• _DATA FOR ANALYSIS_
▽

(* ===== verification/AllocSpec.v ===== *)
(** * Correctness of small allocations on the whole heap

    The search for a zone that can serve a request ([find_suitable_zone] of
    src/iso_alloc.c), taking a slot of it, and what both leave untouched: the records
    [keeps], [small_alloc] and [chunk_changed] say which chunks are in use, where they are
    and what they hold. *)

From S2P Require Import Prelude Words Conf Memory State Util ZoneBits FreeList Chunks Lookup Heap Zones BigZones Verify MemTags Alloc.

Section search.
Context `{!Kernel, !KernelLaws, !Config}.

(** A zone of the heap that can serve a request of [size] bytes at once. *)
Record chosen (w : world) (size j : Z) : Prop := {
  ch_range : 0 <= j < zones_used (w_root w);
  ch_size : size <= chunk_size (zone_at w j);
  ch_free : free_slot (w_mem w) (UNMASK_BITMAP_PTR (zone_at w j)) (zone_at w j) (next_free_bit_slot (zone_at w j));
}.

(** What a search leaves: the heap as it was but for caches, and a zone to use, if any,
    which is an internal one. *)
Definition searched (w w' : world) (size : Z) (r : option Z) : Prop :=
  heap_inv w' ∧ quiet w w' ∧
  ∀ j, r = Some j → chosen w' size j ∧ internal (zone_at w' j) = true.

Lemma quiet_shape w w' j : quiet w w' → same_shape (zone_at w j) (zone_at w' j).
Proof. intros Hq. apply same_shape_cache, (q_zones _ _ Hq). Qed.

(** One attempt at zone [i]: on success the search ends there. *)
Lemma wp_try_zone (E : failure → Prop) {A} i size want w (ok : M A) (ko : M A) Q :
  heap_inv w → 0 <= i < zones_used (w_root w) → (∀ e, resource e → E e) →
  want <= chunk_size (zone_at w i) → internal (zone_at w i) = true →
  (∀ w', searched w w' want (Some i) → wp E ok Q w') →
  (∀ w', searched w w' want None → wp E ko Q w') →
  wp E (u ← is_zone_usable i size; if u : bool then ok else ko) Q w.
Proof.
  intros Hw Hi HE Hs Hint Hok Hko. apply wp_bind, wp_usable_heap; try done. intros b w' Hw' Hq Hfree _.
  pose proof (quiet_shape w w' i Hq) as Hsh. destruct b; [apply Hok|apply Hko; by split_and!].
  split_and!; [done|done|]. intros j [= <-]. rewrite (ss_internal _ _ Hsh). split; [|done].
  constructor; [by rewrite (quiet_used _ _ Hq)|by rewrite (ss_size _ _ Hsh)|auto].
Qed.

Lemma searched_trans w1 w2 w3 size r : quiet w1 w2 → searched w2 w3 size r → searched w1 w3 size r.
Proof. intros Hq (A1 & A2 & A3). split_and!; [done|by eapply quiet_trans|done]. Qed.
(* ===== verification/NewZone.v ===== *)
(** * Correctness of zone creation

    [_iso_new_zone] on a well-formed heap takes a preallocated bitmap or maps one, maps
    fresh guarded user pages, sets the canary chunks, fills the free slot cache and leaves
    a well-formed heap with one zone more. *)

From S2P Require Import Prelude Words Conf Memory State Util ZoneBits FreeList Chunks Lookup Heap Zones BigZones Verify MemTags Alloc AllocSpec.

Section build.
Context `{!Kernel, !KernelLaws, !Config}.

(** The process while zone [zi] is under construction: the zone, the random seed, the
    preallocated bitmaps, memory, mappings and the kernel may differ from [w]. *)
Definition building (zi : Z) (w : world) (z : iso_alloc_zone_t) (s : Z) (bs : list iso_alloc_bitmap_t)
    (m : gmap Z Z) (vm : list vma) (k : kst) : world :=
  zput_w zi z (set_w_root (set_seed s (set_bitmaps bs (w_root w))) (after_sys m vm k w)).

Section steps.
Variables (zi : Z) (w : world).
Abbreviation B := (building zi w).

Lemma building_start z : zput_w zi z w = B z (seed (w_root w)) (bitmaps (w_root w)) (w_mem w) (w_vm w) (w_k w).
Proof. unfold building. f_equal. destruct w as [???? [] ???????????]. done. Qed.

Lemma building_zone z s bs m vm k : zone_at (B z s bs m vm k) zi = z.
Proof. apply zone_at_put. Qed.

Lemma building_put z z' s bs m vm k : zput_w zi z' (B z s bs m vm k) = B z' s bs m vm k.
Proof. apply zput_put. Qed.

Lemma building_seed z s bs m vm k s' : set_w_root (set_seed s' (w_root (B z s bs m vm k))) (B z s bs m vm k) = B z s' bs m vm k.
Proof. reflexivity. Qed.

Lemma building_sys z s bs m vm k m' vm' k' : after_sys m' vm' k' (B z s bs m vm k) = B z s bs m' vm' k'.
Proof. reflexivity. Qed.

Lemma building_mem z s bs m vm k m' : set_w_mem m' (B z s bs m vm k) = B z s bs m' vm k.
Proof. reflexivity. Qed.

Lemma building_rng z s bs m vm k k' s' : rng k' s' (B z s bs m vm k) = B z s' bs m vm k'.
Proof. reflexivity. Qed.

Lemma building_bitmaps z s bs m vm k bs' :
  set_w_root (set_bitmaps bs' (w_root (B z s bs m vm k))) (B z s bs m vm k) = B z s bs' m vm k.
Proof. reflexivity. Qed.

Lemma building_page z s bs m vm k : page_ok (set_w_k k w) → page_ok (B z s bs m vm k).
Proof. done. Qed.
End steps.

(** ** Bitmaps *)

Section bitmaps.
Variables (zi : Z) (w : world) (z : iso_alloc_zone_t) (s : Z) (bs : list iso_alloc_bitmap_t) (k : kst).
Hypothesis Hroot : w_root_null w = false.
Let W : world := building zi w z s bs (w_mem w) (w_vm w) k.

Lemma W_zone : zone_at W zi = z.
Proof. apply building_zone. Qed.

Lemma W_put z' : zput_w zi z' W = building zi w z' s bs (w_mem w) (w_vm w) k.
Proof. apply building_put. Qed.

(** Slot [j] of page [i] was taken. *)
Definition taken_slot (i : nat) (bm : iso_alloc_bitmap_t) (j : Z) : world :=
  building zi w (set_preallocated_bitmap_idx j (set_bitmap_start (bitmap bm + bitmap_size z * j) z)) s
    (alter (λ b, set_in_use (u32 (SET_BIT (in_use b) j)) b) i bs) (w_mem w) (w_vm w) k.

(** The search for a free part of a page: beyond bit 31 of [in_use] it is undefined. *)
Lemma take_bitmap_run n j i bm : bs !! i = Some bm → 0 <= j →
  (∃ l, j <= l < j + Z.of_nat n ∧ l < 32 ∧ Z.testbit (in_use bm) l = false ∧ take_bitmap n j i zi W = Ret tt (taken_slot i bm l)) ∨
  take_bitmap n j i zi W = Ret tt W ∨
  (take_bitmap n j i zi W = Undef ∧ 32 < j + Z.of_nat n ∧ ∀ l, j <= l < 32 → Z.testbit (in_use bm) l = true).
Proof using Hroot.
  intros Hi. revert j. induction n as [|n IH]; intros j Hj; cbn [take_bitmap]; [by right; left|].
  unfold mbind, M_bind, root. change (w_root_null W) with (w_root_null w). rewrite Hroot.
  change (bitmaps (w_root W)) with bs. rewrite nth_lookup, Hi. cbn [from_option id].
  destruct (Z.leb_spec 32 j) as [Hge|Hlt]; [right; right; split; [done|]; split; [lia|]; intros l Hl; lia|].
  rewrite GET_BIT_spec by done. destruct (Z.testbit (in_use bm) j) eqn:Hb; cbn [Z.b2z Z.eqb].
  - destruct (IH (j + 1)) as [(l & Hl & Hrest)|[Hrest|(Hrest & Hn & Hall)]]; [lia|left|by right; left|right; right].
    + exists l. split; [lia|done].
    + split; [done|]. split; [lia|]. intros l Hl. destruct (decide (l = j)) as [->|]; [done|]. apply Hall. lia.
  - left. exists j. split_and!; [lia|lia|lia|done|]. unfold zmod, put_bitmap, rupd. rewrite W_zone, W_put.
    change (w_root_null (building _ _ _ _ _ _ _ _)) with (w_root_null w). by rewrite Hroot.
Qed.

(** A free slot of a page for bitmaps of the size of [z]. *)
Definition slot_for (i : nat) (bm : iso_alloc_bitmap_t) (j : Z) : Prop :=
  bs !! i = Some bm ∧ bucket bm = bitmap_size z ∧ 0 <= j < w_page_size w / bitmap_size z ∧ j < 32 ∧ Z.testbit (in_use bm) j = false.

Lemma find_bitmap_run n i : bitmap_start z = 0 → 0 < bitmap_size z → (∀ i bm, bs !! i = Some bm → bucket bm = bitmap_size z →
    0 < bitmap bm ∧ 0 < w_page_size w / bitmap_size z) →
  (∃ i' bm l, (i' < i + n)%nat ∧ slot_for i' bm l ∧ find_bitmap n i zi W = Ret tt (taken_slot i' bm l)) ∨ find_bitmap n i zi W = Ret tt W ∨
  (find_bitmap n i zi W = Undef ∧ ∃ i' bm, bs !! i' = Some bm ∧ bucket bm = bitmap_size z ∧
     32 < w_page_size w / bitmap_size z ∧ ∀ l, 0 <= l < 32 → Z.testbit (in_use bm) l = true).
Proof using Hroot.
  intros Hz Hpos Hbs. revert i. induction n as [|n IH]; intros i; cbn [find_bitmap]; [by right; left|].
  assert (Hnext : ∀ R, find_bitmap n (S i) zi W = R → (∃ i' bm l, (i' < i + S n)%nat ∧ slot_for i' bm l ∧ R = Ret tt (taken_slot i' bm l)) ∨ R = Ret tt W ∨
    (R = Undef ∧ ∃ i' bm, bs !! i' = Some bm ∧ bucket bm = bitmap_size z ∧ 32 < w_page_size w / bitmap_size z ∧ ∀ l, 0 <= l < 32 → Z.testbit (in_use bm) l = true)).
  { intros R <-. destruct (IH (S i)) as [(i' & bm & l & Hi' & Hrest)|Hrest]; [left; exists i', bm, l; split; [lia|done]|by right]. }
  unfold mbind, M_bind, root, get, zget. change (w_root_null W) with (w_root_null w). rewrite Hroot.
  change (bitmaps (w_root W)) with bs. rewrite W_zone.
  change (w_page_size W) with (w_page_size w). rewrite nth_lookup. destruct (bs !! i) as [bm|] eqn:Hi; cbn [from_option id].
  2: { cbn [bucket]. rewrite (proj2 (Z.eqb_neq 0 _)) by lia. cbn [andb when mret M_ret]. unfold mret, M_ret. rewrite W_zone, Hz. by apply Hnext. }
  destruct (Z.eqb_spec (bucket bm) (bitmap_size z)) as [Hbk|Hbk]; cbn [andb when].
  2: { unfold mret, M_ret. rewrite W_zone, Hz. by apply Hnext. }
  destruct (Hbs i bm Hi Hbk) as (Hbm & Hcnt). destruct (Z.eqb_spec (in_use bm) 0) as [Hz0|Hz0].
  - left. exists i, bm, 0. split; [lia|]. split; [split_and!; [done|done|lia|done|lia|by rewrite Hz0, Z.testbit_0_l]|].
    unfold zmod, put_bitmap, rupd. rewrite W_zone, W_put.
    change (w_root_null (building _ _ _ _ _ _ _ _)) with (w_root_null w). rewrite Hroot. unfold taken_slot.
    by rewrite Z.mul_0_r, Z.add_0_r.
  - destruct (take_bitmap_run (Z.to_nat (w_page_size w / bitmap_size z)) 0 i bm Hi ltac:(lia)) as [(l & Hl & Hl32 & Hlb & ->)|[-> |(-> & Hn & Hall)]].
    + left. exists i, bm, l. rewrite Z2Nat.id in Hl by lia. split; [lia|]. split; [split_and!; [done|done|lia|lia|done|done]|].
      unfold taken_slot. rewrite building_zone. cbn [bitmap_start set_preallocated_bitmap_idx set_bitmap_start].
      rewrite (proj2 (Z.eqb_neq _ 0)) by nia. done.
    + rewrite W_zone, Hz. by apply Hnext.
    + right; right. split; [done|]. exists i, bm. rewrite Z2Nat.id in Hn by lia. done.
Qed.
End bitmaps.
(* ===== verification/Retire.v ===== *)
(** * Retirement

    A zone that served enough allocations is replaced when its last chunk is released
    ([_is_zone_retired], [_iso_alloc_destroy_zone_unlocked] of src/iso_alloc.c): its pages
    are unmapped, its bitmap is given back and a fresh zone of the same chunk size takes its
    index. In between the array of zones has a hole, which the proofs fill with a zone that
    lies above all addresses. *)

From S2P Require Import Prelude Words Conf Memory State Util ZoneBits FreeList Chunks Lookup MemOps Heap Zones BigZones Verify Alloc AllocSpec NewZone HeapOps.

Section retire.
Context `{!Kernel, !KernelLaws, !Config}.

(** ** A heap with a hole *)

(** The heap invariant but for the zone [i], whose record lies above the mapped memory and
    only stands for its chunk size and its place in the lists. *)
Record hole (w : world) (i : Z) : Prop := {
  ho_base : new_base w;
  ho_used : 0 <= i < zones_used (w_root w) ∧ zones_used (w_root w) <= MAX_ZONES;
  ho_zone : ∀ j, 0 <= j < zones_used (w_root w) → j ≠ i → ∃ z, w_zones w !! j = Some z ∧ zone_inv (w_vm w) (w_mem w) z;
  ho_disj : ∀ j l, 0 <= j < zones_used (w_root w) → 0 <= l < zones_used (w_root w) → j ≠ i → l ≠ i → j ≠ l →
    zones_disjoint (zone_at w j) (zone_at w l);
  ho_table : ∀ a, let l := default 0 (w_chunk_lookup_table w !! a) in l = 0 ∨ 0 < l < zones_used (w_root w);
  ho_cache_len : length (w_zone_cache w) = 8%nat ∧ 0 <= w_zone_cache_count w <= 8;
  ho_cache : ∀ e, e ∈ take (Z.to_nat (w_zone_cache_count w)) (w_zone_cache w) →
    0 <= tzc_zone e < zones_used (w_root w) ∧
    tzc_chunk_size e = chunk_size (zone_at w (tzc_zone e)) ∧ internal (zone_at w (tzc_zone e)) = true;
  ho_sizes : ∀ size, 0 <= size → size mod 32 = 0 →
    link_ok w size (default 0 (zone_lookup_table (w_root w) !! SZ_TO_ZONE_LOOKUP_IDX size));
  ho_links : ∀ j, 0 <= j < zones_used (w_root w) →
    let n := next_sz_index (zone_at w j) in n = 0 ∨ (n < j ∧ link_ok w (chunk_size (zone_at w j)) n);
  ho_owned : ∀ j x, 0 <= j < zones_used (w_root w) → j ≠ i → footprint (zone_at w j) x → vm_prot (w_vm w) x ≠ None;
  ho_layouts : layouts w (λ j, zone_ix w j ∧ j ≠ i);
}.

△

Every line from the one containing "ho_cache_len : length" through the last line above should be retyped exactly; no other lines are wanted.

  ho_cache_len : length (w_zone_cache w) = 8%nat ∧ 0 <= w_zone_cache_count w <= 8;
  ho_cache : ∀ e, e ∈ take (Z.to_nat (w_zone_cache_count w)) (w_zone_cache w) →
    0 <= tzc_zone e < zones_used (w_root w) ∧
    tzc_chunk_size e = chunk_size (zone_at w (tzc_zone e)) ∧ internal (zone_at w (tzc_zone e)) = true;
  ho_sizes : ∀ size, 0 <= size → size mod 32 = 0 →
    link_ok w size (default 0 (zone_lookup_table (w_root w) !! SZ_TO_ZONE_LOOKUP_IDX size));
  ho_links : ∀ j, 0 <= j < zones_used (w_root w) →
    let n := next_sz_index (zone_at w j) in n = 0 ∨ (n < j ∧ link_ok w (chunk_size (zone_at w j)) n);
  ho_owned : ∀ j x, 0 <= j < zones_used (w_root w) → j ≠ i → footprint (zone_at w j) x → vm_prot (w_vm w) x ≠ None;
  ho_layouts : layouts w (λ j, zone_ix w j ∧ j ≠ i);
}.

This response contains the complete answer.